Tests are never the right medium for a change announcement.
Your "change announcement" costs hours of CPU time here.
A simple grep would have been sufficient to find all
places where the BOOST_TEST macro is still in use and
it would have taken only a few minutes.
>>Testing time significantly grows with the
>>number of failing tests.
>
>
> Why is that? You need to redo any test case affected in any case, right? So
> test failing in compile time, for example, may actually decrease testing
> time (no linking, no running)
Yes. It's just that the compile time is significantly larger
than linktime + runtime.
Also, stuff that has been tested successfully won't be
retested unless there is a change.
>>Giving the developers a chance to
>>phase out BOOST_TEST would have decreased the number of
>>attempts to compile broken code.
>
>
> It's kinda unclear what change needs to be pre-anounced and which not. Any
> anouncement assumes some grace period (and what if some developers are
> unavailable or missed an anouncement?).
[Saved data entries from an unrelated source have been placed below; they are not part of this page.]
(* ===== verification/Heap.v ===== *)
(** * The kernel heap: kernel/src/heap.rs

    Slab classes of 16 to 2048 bytes over single pages and whole blocks for what is
    larger, on the memory of the page allocator: the headers, the chains of pages, the
    chains of free slots and the address stored in front of a large object are words of
    that memory.  The global lock makes each call one step. *)

From Stdlib Require Import ZifyN ZifyNat.
From stdpp Require Import base gmap numbers functions list.
From S2P Require Import Prelude Mem.

Definition SLAB_SIZES : list N := [16; 32; 64; 128; 256; 512; 1024; 2048].
Definition NOT_SLAB : N := 0xFF.

(** [KernelHeap] with the statics it works on: the heads of the page chains (0 is null),
    the class of every page, the cached area, and the memory. *)
Record KernelHeap := mkHeap {
  hp_heads : list N; hp_page_class : gmap N N; hp_base : N; hp_bytes : N; hp_mem : PMem }.

Definition set_hp_heads (v : list N) (h : KernelHeap) : KernelHeap :=
  mkHeap v (hp_page_class h) (hp_base h) (hp_bytes h) (hp_mem h).
Definition set_hp_page_class (v : gmap N N) (h : KernelHeap) : KernelHeap :=
  mkHeap (hp_heads h) v (hp_base h) (hp_bytes h) (hp_mem h).
Definition set_hp_area (b n : N) (h : KernelHeap) : KernelHeap :=
  mkHeap (hp_heads h) (hp_page_class h) b n (hp_mem h).
Definition set_hp_mem (m : PMem) (h : KernelHeap) : KernelHeap :=
  mkHeap (hp_heads h) (hp_page_class h) (hp_base h) (hp_bytes h) m.

(** [KernelHeap::new] and the statics before [init]. *)
Definition heap0 (m : PMem) : KernelHeap := mkHeap (replicate 8 0) ∅ 0 0 m.

Notation MH := (M KernelHeap).
Definition onm {A} (m : M PMem A) : MH A := lift hp_mem set_hp_mem m.

Definition rd (a : N) : MH N := gets (λ h, read_word a (ram (hp_mem h))).
Definition wr (a v : N) : MH () :=
  modify (λ h, set_hp_mem (set_ram (write_word a v (ram (hp_mem h))) (hp_mem h)) h).

(** [init]. *)
Definition heap_init : MH () :=
  h ← get;
  bytes ← mul_ (page_count (hp_mem h)) PAGE_SIZE;
  modify (set_hp_area (mem_base (hp_mem h)) bytes).

Definition slab_class_of (page : N) : MH N :=
  h ← get;
  off ← sub_ page (hp_base h);
  mret (default NOT_SLAB (hp_page_class h !! (off / PAGE_SIZE))).
Definition slab_class_set (page class : N) : MH () :=
  h ← get;
  off ← sub_ page (hp_base h);
  modify (λ h, set_hp_page_class (<[off / PAGE_SIZE := class]> (hp_page_class h)) h).

(** [class_index]. *)
Fixpoint class_from (i : nat) (l : list N) (size : N) : option nat :=
  match l with
  | [] => None
  | s :: l => if size <=? s then Some i else class_from (S i) l size
  end.
Definition class_index (size : N) : option nat := class_from 0 SLAB_SIZES (N.max size 8).

(** ** Slabs *)

(** The fields of a [SlabHeader]. *)
Definition nextp (page : N) : N := page.
Definition flist (page : N) : N := page + 8.

(** The number of pages of the area bounds the walks along a chain of pages. *)
Definition page_fuel (h : KernelHeap) : nat := S (N.to_nat (hp_bytes h / PAGE_SIZE)).

(** The first page of the chain with a free slot, and the slot taken from it. *)
Fixpoint find_slot (fuel : nat) (page : N) : MH (option N) :=
  match fuel with
  | O => timeout
  | S fuel =>
      if page =? 0 then mret None
      else
        slot ← rd (flist page);
        if negb (slot =? USIZE_MAX) then
          next ← rd slot;
          wr (flist page) next;;
          mret (Some slot)
        else next ← rd (nextp page); find_slot fuel next
  end.

(** [slab_page_empty]: the free slots are counted up to the capacity. *)
Fixpoint count_free (fuel : nat) (capacity n slot : N) : MH bool :=
  match fuel with
  | O => timeout
  | S fuel =>
      if slot =? USIZE_MAX then mret (n =? capacity)
      else if capacity <? n + 1 then mret false
      else next ← rd slot; count_free fuel capacity (n + 1) next
  end.
Definition slab_page_empty (page : N) (idx : nat) : MH bool :=
  size ← expect (SLAB_SIZES !! idx);
  let capacity := (PAGE_SIZE - size) / size in
  slot ← rd (flist page);
  count_free (S (S (N.to_nat capacity))) capacity 0 slot.

(** [sweep_empty_pages]: the pages of one chain behind its head, then all chains. *)
Fixpoint sweep_chain (fuel : nat) (idx : nat) (prev page : N) : MH () :=
  match fuel with
  | O => timeout
  | S fuel =>
      if page =? 0 then mret tt
      else
        next ← rd (nextp page);
        e ← slab_page_empty page idx;
        if e : bool then
          wr (nextp prev) next;;
          slab_class_set page NOT_SLAB;;
          expect_ok (onm (free_pages page));;
          sweep_chain fuel idx prev next
        else sweep_chain fuel idx page next
  end.
Definition sweep_class (idx : nat) : MH () :=
  h ← get;
  head ← expect (hp_heads h !! idx);
  if head =? 0 then mret tt
  else next ← rd (nextp head); sweep_chain (page_fuel h) idx head next.
Definition sweep_empty_pages : MH () := for_each sweep_class (seq 0 8).

(** The loop of [new_slab] that links the slots; the result is the last slot. *)
Fixpoint link_slots (fuel : nat) (size end_ prev slot : N) : MH N :=
  match fuel with
  | O => timeout
  | S fuel =>
      if slot + size <=? end_ then
        (if negb (prev =? 0) then wr prev slot else mret tt);;
        link_slots fuel size end_ slot (slot + size)
      else mret prev
  end.

(** The slots and the header of a fresh page. *)
Definition init_slab (page size : N) : MH () :=
  prev ← link_slots (S (N.to_nat PAGE_SIZE)) size (page + PAGE_SIZE) 0 (page + size);
  (if negb (prev =? 0) then wr prev USIZE_MAX else mret tt);;
  wr (nextp page) 0;;
  wr (flist page) (page + size).

Definition new_slab (idx : nat) : MH N :=
  sweep_empty_pages;;
  o ← onm (alloc_pages 0);
  page ← expect o;
  size ← expect (SLAB_SIZES !! idx);
  init_slab page size;;
  slab_class_set page (N.of_nat idx);;
  mret page.

Definition slab_alloc (idx : nat) : MH N :=
  h ← get;
  head ← expect (hp_heads h !! idx);
  o ← find_slot (page_fuel h) head;
  match o with
  | Some slot => mret slot
  | None =>
      nh ← new_slab idx;
      h ← get;
      head ← expect (hp_heads h !! idx);
      wr (nextp nh) head;;
      modify (λ h, set_hp_heads (<[idx := nh]> (hp_heads h)) h);;
      slot ← rd (flist nh);
      next ← rd slot;
      wr (flist nh) next;;
      mret slot
  end.

(** ** Large objects *)

(** [pages.next_power_of_two().trailing_zeros()]. *)
Definition order_of (pages : N) : nat := N.to_nat (N.log2_up pages).

Definition page_alloc (size align : N) : MH N :=
  a1 ← sub_ align 1;
  match checked_add size 8 ≫= λ v, checked_add v a1 with
  | None => panic
  | Some needed =>
      let order := order_of (div_ceil needed PAGE_SIZE) in
      if (MAX_ORDER <? order)%nat then panic
      else
        o ← onm (alloc_pages order);
        block ← expect o;
        b8 ← add_ block 8;
        aligned ← mul_ (div_ceil b8 align) align;
        p ← sub_ aligned 8;
        wr p block;;
        mret aligned
  end.

(** ** The entry points *)

Definition heap_alloc (size align : N) : MH N :=
  if size =? 0 then mret align
  else
    match class_index size with
    | Some idx =>
        s ← expect (SLAB_SIZES !! idx);
        if align <=? s then slab_alloc idx else page_alloc size align
    | None => page_alloc size align
    end.

Definition heap_dealloc (ptr size : N) : MH () :=
  if size =? 0 then mret tt
  else
    let page := N.ldiff ptr (PAGE_SIZE - 1) in
    h ← get;
    if (page <? hp_base h) || (hp_bytes h <=? page - hp_base h) then panic
    else
      class ← slab_class_of page;
      if negb (class =? NOT_SLAB) then
        class_size ← expect (SLAB_SIZES !! N.to_nat class);
        let offset := ptr - page in
        if (offset <? class_size) || negb (is_multiple_of offset class_size) || (PAGE_SIZE <? offset + class_size)
        then panic
        else
          head ← rd (flist page);
          wr ptr head;;
          wr (flist page) ptr
      else
        p ← sub_ ptr 8;
        base ← rd p;
        expect_ok (onm (free_pages base)).
Lemma unlink_page :
  hstep h g h' g' ∧ ¬ owned h' g' j ∧ ∀ a, kept h g a → ¬ in_range h j 0 a.
Proof.
  destruct unlink_ends as [Hk Hj].
  assert (∀ i, owned h' g' i → owned h g i) as Hown.
  { intros i [Ho|Ho]; [left|by right]. unfold h' in Ho. rewrite class_at_leave in Ho. by case_decide. }
  split; [split; [apply unlink_inv|done| |intros i p; apply others_mono; [done|apply Hown]]|split].
  - intros a Ha. split.
    + revert Ha. apply kept_mono; [done|done|]. intros i p Hi Ho _. split; [done|]. contradict Ho. by apply Hown.
    + apply unlink_rdw. rewrite <-(N.add_0_r (ad h k)). by apply (kept_not_header h g c k a 0 I Hc Hk).
  - intros [Ho|(x & p & n & Hx)]; [unfold h' in Ho; by rewrite class_at_leave, decide_True in Ho|].
    pose proof (hi_live _ _ I x _ Hx) as (_ & Hn & _). by rewrite (proj2 (hi_class _ _ I j c)) in Hn.
  - intros a Ha Hra. destruct (kept_in_slab h g c j a I Hc Hj Ha Hra) as (x & Hx & Hlx & _).
    by rewrite Hempty in Hlx.
Qed.
End unlink.

(** ** The sweep *)

Definition hd_of (h : KernelHeap) (l : list N) : N := match l with [] => 0 | i :: _ => ad h i end.

Lemma pages_from_hd h hd l : pages_from h hd l → hd = hd_of h l.
Proof. destruct l; simpl; [done|]. by intros [-> _]. Qed.

Lemma pages_from_suffix h hd l1 k l : pages_from h hd (l1 ++ k :: l) → pages_from h (rdw h (nextp (ad h k))) l.
Proof. revert hd. induction l1 as [|i l1 IH]; intros hd; cbn [app pages_from]; intros [_ H]; eauto. Qed.

Lemma hi_next h g c l1 k l :
  HInv h g → (c < 8)%nat → hg_pages g c = l1 ++ k :: l → rdw h (nextp (ad h k)) = hd_of h l.
Proof.
  intros I Hc E. destruct (lookup_lt_is_Some_2 (hp_heads h) c) as [hd Hhd]; [rewrite (hi_len _ _ I); lia|].
  pose proof (hi_heads _ _ I c hd Hhd) as H. rewrite E in H. by apply pages_from_hd, (pages_from_suffix _ hd l1).
Qed.

Lemma page_not_end h g c i : HInv h g → (c < 8)%nat → i ∈ hg_pages g c → ad h i ≠ 0 ∧ ad h i + PAGE_SIZE < USIZE_MAX.
Proof.
  intros I Hc Hi. pose proof (area_allocated h g i 0 I (hi_alloc _ _ I c i Hc Hi)) as H.
  change (bsize 0) with 1 in H. destruct (hi_lim _ _ I). unfold ad in *. lia.
Qed.

Lemma free_slot_not_end h g c i x : HInv h g → (c < 8)%nat → i ∈ hg_pages g c → slot_at h c i x → x ≠ USIZE_MAX.
Proof.
  intros I Hc Hi (u & Hu & ->). apply slot_off_bounds in Hu; [|done].
  pose proof (page_not_end h g c i I Hc Hi). lia.
Qed.

Lemma count_free_run h cap l : ∀ hd n fuel,
  slots_from h hd l → (∀ x, x ∈ l → x ≠ USIZE_MAX) → (length l < fuel)%nat → n + N.of_nat (length l) ≤ cap →
  count_free fuel cap n hd h = Ret (n + N.of_nat (length l) =? cap, h).
Proof.
  induction l as [|x l IH]; intros hd n fuel Hl Hx Hf Hc; (destruct fuel as [|fuel]; [simpl in Hf; lia|]);
    cbn [count_free slots_from length] in *.
  - subst hd. rewrite N.eqb_refl. by rewrite N.add_0_r.
  - destruct Hl as [-> Hl]. rewrite (proj2 (N.eqb_neq _ _)) by (apply Hx; by left).
    rewrite (proj2 (N.ltb_ge _ _)) by lia. unfold rd. rewrite bind_gets. change (read_word x (ram (hp_mem h))) with (rdw h x).
    rewrite IH; [do 3 f_equal; lia|done| |lia|lia]. intros y Hy. apply Hx. by right.
Qed.

(** A page is empty when all its slots are free. *)
Lemma page_empty_run h g c i :
  HInv h g → (c < 8)%nat → i ∈ hg_pages g c →
  ∃ b, slab_page_empty (ad h i) c h = Ret (b, h) ∧ (b = true → ∀ x, slot_at h c i x → hg_live g !! x = None).
Proof.
  intros I Hc Hi. destruct (slot_count_spec c Hc) as (E & HK & Hs). pose proof (hi_slab _ _ I c i Hc Hi) as [S1 S2 S3 S4].
  unfold slab_page_empty. rewrite (bind_expect_some _ (ssize c)) by (by apply ssize_lookup). cbv zeta.
  assert ((PAGE_SIZE - ssize c) / ssize c = slot_count c - 1) as ->.
  { rewrite E. replace (slot_count c * ssize c - ssize c) with ((slot_count c - 1) * ssize c) by nia. apply N.div_mul. lia. }
  assert (hg_free g i ⊆+ slots h c i) as Hsub.
  { apply NoDup_submseteq; [done|]. intros x Hx. by apply elem_of_slots, S3. }
  assert (length (slots h c i) = N.to_nat (slot_count c - 1)) as Hlen.
  { unfold slots. by rewrite length_map, length_nrange. }
  pose proof (submseteq_length _ _ Hsub) as Hle. rewrite Hlen in Hle.
  unfold rd. rewrite bind_gets. change (read_word (flist (ad h i)) (ram (hp_mem h))) with (rdw h (flist (ad h i))).
  rewrite (count_free_run h _ (hg_free g i)); [|done| |lia|lia].
  2:{ intros x Hx. by apply (free_slot_not_end h g c i x I Hc Hi), S3. }
  eexists. split; [done|]. intros Hb%N.eqb_eq x Hx. destruct (S4 x Hx) as [[_ ?]|[Hn _]]; [done|]. destruct Hn.
  rewrite (submseteq_length_Permutation _ _ Hsub); [by apply elem_of_slots|]. rewrite Hlen. lia.
Qed.

(** What the sweep leaves: the objects, the heads, and at least as many free pages. *)
Record swept (h : KernelHeap) (g : HG) (h' : KernelHeap) (g' : HG) : Prop := {
  sw_step : hstep h g h' g';
  sw_live : hg_live g' = hg_live g;
  sw_heads : hp_heads h' = hp_heads h;
  sw_free x : free_page (hg_bl g) x → free_page (hg_bl g') x }.

Lemma swept_refl h g : HInv h g → swept h g h g.
Proof. intros I. by split; [apply hstep_refl|..]. Qed.

Lemma swept_trans h1 g1 h2 g2 h3 g3 : swept h1 g1 h2 g2 → swept h2 g2 h3 g3 → swept h1 g1 h3 g3.
Proof.
  intros [A1 A2 A3 A4] [B1 B2 B3 B4]. split; [by eapply hstep_trans|congruence|congruence|auto].
Qed.

(** One empty page goes back to the page allocator. *)
Lemma drop_page h g c l1 k j l2 :
  HInv h g → (c < 8)%nat → hg_pages g c = l1 ++ k :: j :: l2 → (∀ x, slot_at h c j x → hg_live g !! x = None) →
  ∃ h' g', (wr (nextp (ad h k)) (rdw h (nextp (ad h j)));; slab_class_set (ad h j) NOT_SLAB;;
            expect_ok (onm (free_pages (ad h j)))) h = Ret (tt, h') ∧
    swept h g h' g' ∧ hg_pages g' c = l1 ++ k :: l2.
Proof.
  intros I Hc Hpg Hempty. destruct (unlink_page h g c l1 k j l2 I Hc Hpg Hempty) as (St & Hun & Hap).
  set (g1 := mkHG _ _ _ _) in *. assert (j ∈ hg_pages g c) as Hj by (rewrite Hpg, elem_of_app, !elem_of_cons; tauto).
  assert (allocated (hg_bl g1) j 0) as Ha by exact (hi_alloc _ _ I c j Hc Hj).
  destruct (heap_release (leave h k j) g1 j 0 (hs_inv _ _ _ _ St) Ha Hun) as (m' & bl' & E & I' & Hb & Hf & _ & K').
  exists (set_hp_mem m' (leave h k j)), (with_bl bl' g1). split; [|split].
  - rewrite (bind_ret _ _ _ _ _ (wr_eq _ _ h)).
    change (ad h j) with (ad (hwrite (nextp (ad h k)) (rdw h (nextp (ad h j))) h) j) at 2.
    rewrite (bind_ret _ _ _ _ _ (class_set_run _ j NOT_SLAB)). by apply expect_ok_ok.
  - split; [|done|done|].
    + split; [done|done|..]. { intros a Hk. destruct (hs_kept _ _ _ _ St a Hk) as [Hk1 E1].
      destruct (K' a Hk1) as [Hk2 E2]; [by apply Hap|]. split; [done|congruence]. }
      intros i p Ho. pose proof (hs_others _ _ _ _ St i p Ho) as [H1 H2]. split; [|done]. apply Hb. split; [done|].
      intros ->. destruct Ho as [_ Ho]. apply Ho. left. by rewrite (proj2 (hi_class _ _ I j c)).
    + intros x Hx. apply Hf. by left.
  - simpl. by rewrite upd_eq.
Qed.

Lemma sweep_chain_run c l : (c < 8)%nat → ∀ h g l1 k fuel,
  HInv h g → hg_pages g c = l1 ++ k :: l → (length l < fuel)%nat →
  ∃ h' g', sweep_chain fuel c (ad h k) (hd_of h l) h = Ret (tt, h') ∧ swept h g h' g'.
Proof.
  intros Hc. induction l as [|j l IH]; intros h g l1 k fuel I Hpg Hf;
    (destruct fuel as [|fuel]; [simpl in Hf; lia|]); cbn [sweep_chain hd_of].
  { exists h, g. split; [done|by apply swept_refl]. }
  assert (j ∈ hg_pages g c) as Hj by (rewrite Hpg, elem_of_app, !elem_of_cons; tauto).
  pose proof (page_not_end h g c j I Hc Hj) as [Hj0 _]. rewrite (proj2 (N.eqb_neq _ _) Hj0).
  assert (hg_pages g c = (l1 ++ [k]) ++ j :: l) as Hpg' by (by rewrite Hpg, <-app_assoc).
  unfold rd. rewrite bind_gets. change (read_word (nextp (ad h j)) (ram (hp_mem h))) with (rdw h (nextp (ad h j))).
  destruct (page_empty_run h g c j I Hc Hj) as (b & Eb & Hb). rewrite (bind_ret _ _ _ _ _ Eb).
  simpl in Hf. destruct b.
  - destruct (drop_page h g c l1 k j l I Hc Hpg (Hb eq_refl)) as (h1 & g1 & E1 & S1 & P1).
    assert (ad h1 k = ad h k ∧ hd_of h1 l = hd_of h l) as [Ek El].
    { pose proof (proj1 (hs_area _ _ _ _ (sw_step _ _ _ _ S1))) as Hbase. unfold ad, hd_of, ad. rewrite Hbase. by destruct l. }
    destruct (IH h1 g1 l1 k fuel) as (h2 & g2 & E2 & S2); [apply S1|done|lia|].
    exists h2, g2. split; [|by eapply swept_trans].
    apply bind_ret_inv in E1 as ([] & ha & Ea & E1). apply bind_ret_inv in E1 as ([] & hb & Eb' & E1).
    rewrite (bind_ret _ _ _ _ _ Ea), (bind_ret _ _ _ _ _ Eb'), (bind_ret _ _ _ _ _ E1).
    rewrite (hi_next h g c _ j l I Hc Hpg'), <-Ek, <-El. done.
  - rewrite (hi_next h g c _ j l I Hc Hpg'). apply (IH h g (l1 ++ [k]) j fuel); [done|done|lia].
Qed.

(** A chain is no longer than the area has pages. *)
Lemma chain_fuel h g c : HInv h g → (c < 8)%nat → (length (hg_pages g c) < page_fuel h)%nat.
Proof.
  intros I Hc. unfold page_fuel. rewrite (hi_bytes _ _ I), N.div_mul by done.
  set (n := b_real_count (buddy (hp_mem h))). enough (length (hg_pages g c) ≤ N.to_nat n)%nat by lia.
  rewrite <-(length_nrange 0 (N.to_nat n)). apply submseteq_length, NoDup_submseteq; [by apply (hi_nodup _ _ I)|].
  intros i Hi. apply elem_of_nrange. pose proof (area_allocated h g i 0 I (hi_alloc _ _ I c i Hc Hi)) as H.
  rewrite (hi_bytes _ _ I) in H. change (bsize 0) with 1 in H. unfold ad, PAGE_SIZE in H. subst n. lia.
Qed.

Lemma sweep_class_run h g c :
  HInv h g → (c < 8)%nat → ∃ h' g', sweep_class c h = Ret (tt, h') ∧ swept h g h' g'.
Proof.
  intros I Hc. unfold sweep_class. rewrite bind_get.
  destruct (lookup_lt_is_Some_2 (hp_heads h) c) as [hd Hhd]; [rewrite (hi_len _ _ I); lia|].
  rewrite (bind_expect_some _ _ _ _ Hhd). pose proof (hi_heads _ _ I c hd Hhd) as Hp.
  destruct (hg_pages g c) as [|k l] eqn:Epg.
  - simpl in Hp. subst hd. exists h, g. split; [done|by apply swept_refl].
  - destruct Hp as [-> _]. destruct (page_not_end h g c k I Hc) as [Hk0 _]; [rewrite Epg; by left|].
    rewrite (proj2 (N.eqb_neq _ _) Hk0). unfold rd. rewrite bind_gets.
    change (read_word (nextp (ad h k)) (ram (hp_mem h))) with (rdw h (nextp (ad h k))).
    rewrite (hi_next h g c [] k l I Hc Epg). apply (sweep_chain_run c l Hc h g []); [done|done|].
    pose proof (chain_fuel h g c I Hc) as H. rewrite Epg in H. simpl in H. lia.
Qed.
It also assumes that something
> should be done before the change will actually happend. It all eventually
> leads to longer development time for one who make an anouncement. Amount of
> time/work for the rest of developers is the same (I would guess that it even
> less with known test cases that needs to be fixed and change already in
> place). In any case I do not see a failing test case as a something to be
> upset about. Rather I feel satisfaction that testing system again helped me.
> It much worse when all test cases are passing and you finding error only in
> users reports. This makes tests a most valuable and salvagable part of any
> project (IMO)
Right, there's no clear rule when to pre-announce and when not to.
In that situation, it often is useful to make an educated guess
about the possible consequences of a change before committing
it. Simply searching for BOOST_TEST in the sources would have
identified all relevant places in the code. If the number of
those place is high then the consquences are presumably large
and an announcement would be helpful.
[...]
>
> P.S. Above sentiments of course assumes that all the developers making
> changes actually to improve the project, not to break one ;)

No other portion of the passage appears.